We next sought to create models representative of an acquired resistant phenotype in lung cancer. Despite NSCLC rarely being treated by monotherapy alone, the A549/DDP cell line has been used extensively as a model of acquired cisplatin chemoresistance. To expand the relevance of this model, we generated lung cancer cell lines resistant to cisplatin and pemetrexed doublet therapy, and together with the PC9ER erlotinib-resistant cell line, further generated a model with a triplet resistant phenotype. All resistant cell lines were similarly as sensitive to curcumin as their native counterparts, which contrasts with previous studies using the A549/DDP cells that exhibited decreased sensitivity [26]. Following the generation of doublet/triplet resistance, cells took on distinct spindle-like morphological characteristics, suggestive of EMT phenotypical gain. This was further investigated via the oncology array platform, which revealed significant upregulation of vimentin across all three cell lines (Smagurauskaite et al., unpublished data).
Due to the ability of curcumin to downregulate the expression of pro-EMT proteins in all cell lines, we next sought to apply this knowledge to an air-interface model of invasion.

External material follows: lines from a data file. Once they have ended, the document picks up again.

Lemma file_record_in files nf t l p : nf ∈ files -> file_record nf = Some (t, l, p) -> t ∈ (records_of files).*1.
Proof.
  intros Hin E. apply list_elem_of_fmap. exists (t, (l, p)). split; [done|]. apply list_elem_of_omap. exists nf.
  split; [done|]. by rewrite E.
Qed.

Lemma dict_get_app_l {V} k (d e : list (ustr * V)) v : dict_get k d = Some v -> dict_get k (d ++ e) = Some v.
Proof. induction d as [|[k' v'] d IH]; [done|]. cbn [dict_get app]. destruct (decide (k = k')); auto. Qed.

Lemma reservation_members t l p : JObj (json_members (reservation_payload t l p)) = reservation_payload t l p.
Proof. reflexivity. Qed.

(** What a successful reservation did. *)
Lemma reserve_spec policy st w logical peak draws inode pin free st' r :
  quota_inv policy st w -> Forall (fun t => fullmatch re_hex64 t = true) draws ->
  reserve_global_state_growth st logical peak draws inode pin free = Ok (st', r) ->
  exists p, let value := reservation_payload (sr_token r) logical p in
    let nf := (reservation_path (sr_token r), {| cf_members := json_members value; cf_inode := inode; cf_leased := true |}) in
    st' = set_files st (qs_files st ++ [nf]) /\ r = {| sr_token := sr_token r; sr_inode := inode; sr_released := false |} /\
    fullmatch re_hex64 (sr_token r) = true /\ sr_token r ∉ (records_of (qs_files st)).*1 /\
    reservation_path (sr_token r) ∉ (qs_files st).*1 /\ file_record nf = Some (sr_token r, logical, p) /\ 0 <= logical /\
    state_bytes st + outstanding st w + logical + file_bytes nf <= maximum_state_bytes policy.
Proof.
  intros Hinv Hhex H. unfold reserve_global_state_growth, quota_transaction in H.
  apply bind_ok in H as (u0 & _ & H). apply bind_ok in H as (lg & Hlg & H). apply bind_ok in H as (pk & Hpk & H).
  apply bind_ok in H as (u1 & Hle & H). apply raise_if_ok in Hle. apply bind_ok in H as (rs & Hrs & H). apply bind_ok in H as (u2 & _ & H).
  apply bind_ok in H as (t & Ht & H). apply bind_ok in H as (lt & Hlt & H). apply bind_ok in H as (pub & _ & H).
  apply bind_ok in H as (pt & _ & H). apply bind_ok in H as (st1 & He & H). apply bind_ok in H as (st2 & Hp & [= <- <-]).
  apply validate_byte_limit_ok in Hlg as [-> Hl], Hpk as [-> Hpk]. cbn iota in Hl, Hpk.
  apply checked_add_ok in Hlt as (-> & _). apply (ensure_spec policy st w) in He as (-> & _ & Hb & _); [|done].
  apply reservations_spec in Hrs as [Hperm _]; [|apply (qi_names _ _ _ Hinv)].
  apply of_option_ok, find_some in Ht as [Hin Hfresh]. bsplit.
  assert (fullmatch re_hex64 t = true) as Htok by (rewrite Forall_forall in Hhex; apply Hhex; by apply list_elem_of_In).
  unfold publish in Hp. apply bind_ok in Hp as (u3 & Hnew & [= <-]). apply raise_if_ok in Hnew. bsplit.
  eexists. cbn [sr_token]. split; [reflexivity|]. split; [done|]. split; [done|].
  split; [by rewrite <- Hperm|]. split; [done|]. split; [|split; [lia|unfold file_bytes; cbn [snd cf_members]; rewrite reservation_members; lia]].
  unfold file_record. cbn [fst snd cf_members]. rewrite parse_reservation_payload_ok; [done|done|lia|lia|lia].
Qed.
(** A new attempt on a day whose last attempt is closed. *)
Lemma new_attempt_inv st row n issuer st' :
  rotation_inv st -> row ∈ rot_days st -> is_Some (dr_result row) -> issuer = dr_issuer row ->
  attempt_count st (dr_day row) = n -> n < 3 ->
  insert_attempt (dr_day row) (n + 1) issuer (update_day (fun r => set_day_run None (set_day_result None r)) (dr_day row) st) = Ok st' ->
  rotation_inv st' /\ map dr_day (rot_days st') = map dr_day (rot_days st) /\ rot_cycle st' = rot_cycle st.
Proof.
  intros Hinv Hrow Hres -> Hn Hlt H. unfold insert_attempt in H. apply bind_ok in H as (u & _ & [= <-]).
  destruct (day_ok_max st row Hinv Hrow) as [Hm _]. unfold attempt_count in Hn. rewrite Hm in Hn. cbn in Hn.
  pose proof Hinv as [Hd Ha Hr]. set (new := {| at_day := dr_day row |}).
  set (reset := fun r => set_day_run None (set_day_result None r)).
  assert (map dr_day (map (fun r => if decide (dr_day r = dr_day row) then reset r else r) (rot_days st)) = map dr_day (rot_days st)) as Edays.
  { rewrite map_map. apply map_ext. intros r. by destruct (decide _). }
  split; [|by split; [apply Edays|]]. split; cbn [update_day rot_days rot_attempts].
  - match goal with |- NoDup ?l => replace l with (map dr_day (rot_days st)) by (symmetry; exact Edays) end. done.
  - match goal with |- Forall (fun a => at_day a ∈ ?l) _ => replace l with (map dr_day (rot_days st)) by (symmetry; exact Edays) end.
    apply Forall_app. split; [done|]. apply Forall_singleton. cbn. apply list_elem_of_fmap. by exists row.
  - apply Forall_map. apply Forall_forall. intros r Hin. rewrite Forall_forall in Hr. pose proof (Hr r Hin) as Hok.
    set (st1 := {| rot_cycle := _ |}).
    assert (forall d, day_rows st1 d = day_rows st d ++ (if decide (dr_day row = d) then [new] else [])) as Erows.
    { intros d. unfold day_rows, st1. cbn [rot_attempts update_day]. rewrite filter_app, filter_cons, filter_nil. done. }
    destruct (decide (dr_day r = dr_day row)) as [E|Hne].
    + assert (r = row) as -> by by apply (map_NoDup_inj dr_day (rot_days st)).
      unfold reset. cbn [set_day_run set_day_result dr_day]. rewrite Erows, decide_True by done.
      destruct Hok as (closed & last & Er & Hlen & Hnum & Hiss & Hclosed & _ & Hlast).
      exists (day_rows st (dr_day row)), new. split; [done|]. split; [unfold zlen in Hn; lia|]. split; [|split; [|split; [|done]]].
      * rewrite map_app, Hnum, zlen_app, zlen_cons, zlen_nil.
        replace (zlen (day_rows st (dr_day row)) + (1 + 0)) with (zlen (day_rows st (dr_day row)) + 1) by lia.
        rewrite seqZ_app by (pose proof (zlen_nonneg (day_rows st (dr_day row))); lia). f_equal. cbn [map new at_attempt].
        unfold new. cbn [at_attempt]. rewrite seqZ_cons by lia. f_equal. lia.
      * apply Forall_app. split; [done|]. by apply Forall_singleton.
      * rewrite Er. apply Forall_app. split; [done|]. apply Forall_singleton. by rewrite Hlast.
    + rewrite Erows, decide_False by congruence. by rewrite app_nil_r.
Qed.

In the organotypic co-culture model, lung cancer cells are not directly submerged in treatment-containing media, but instead, treatments pass through a basement membrane/collagen matrix prior to reaching the target cancer cells. This model has the advantage that it allows the addition of other cell types to enable specific cell–cell interactions to be further elucidated. Despite expression of EMT-associated proteins, neither the native cell lines nor their resistant counterparts were able to invade through collagen gels when in monoculture, and required co-culture with MRC5 fibroblasts to facilitate their invasion.
The role of fibroblasts in creating a permissive and motility-inducing microenvironment in lung cancer has been well established (reviewed in [27]), together with their ability to facilitate the acquisition of therapeutic resistance [28]. Fibroblasts are a rich source of many growth factors including hepatocyte growth factor (HGF), which has been shown to be a key factor in enhancing NSCLC progression [29]. Paracrine activation of the Met (HGF) receptor in NSCLC occurs upon binding of the active HGF molecule. Met is a receptor tyrosine kinase regulated by phosphorylation at a number of sites: pMet1003 regulates ubiquitination and degradation of the receptor; pMet1234 and pMet1235 in the tyrosine kinase domain regulate kinase activity; pMet1349 and pMet1356 in the c-terminal domain serve as docking sites for downstream proteins [30]. Phosphorylation of sites within the tyrosine kinase domain following HGF binding results in receptor dimerisation and activation, leading to the consequent activation of a number of pro-carcinogenic downstream signalling pathways including those involved in EMT, invasion, angiogenesis, and proliferation. We hypothesised that the ability of curcumin to downregulate HGF production from fibroblasts in the co-culture model may be responsible for the reduced invasive capacity of NSCLC cells, rather than just a direct effect of curcumin on the cancer cells per se. The importance of curcumin’s ability to decrease HGF secretion by the MRC5 cells was confirmed following the creation of MRC5-HGF cells and their addition to the organotypic model, resulting in significantly decreased tumour cell invasion. Conversely, Jiao et al. [17] confirmed that the HGF-induced mesenchymal morphology of A549 and PC9 cells could be abrogated when the cancer cells themselves were directly treated with 10–30 μM of curcumin, in addition to downregulating HGF-induced downstream PI3K signalling. This leads to the notion that curcumin is able to decrease Met signalling via numerous different mechanisms, some of which are summarised in Supplementary Figure S11 (adapted from [31]).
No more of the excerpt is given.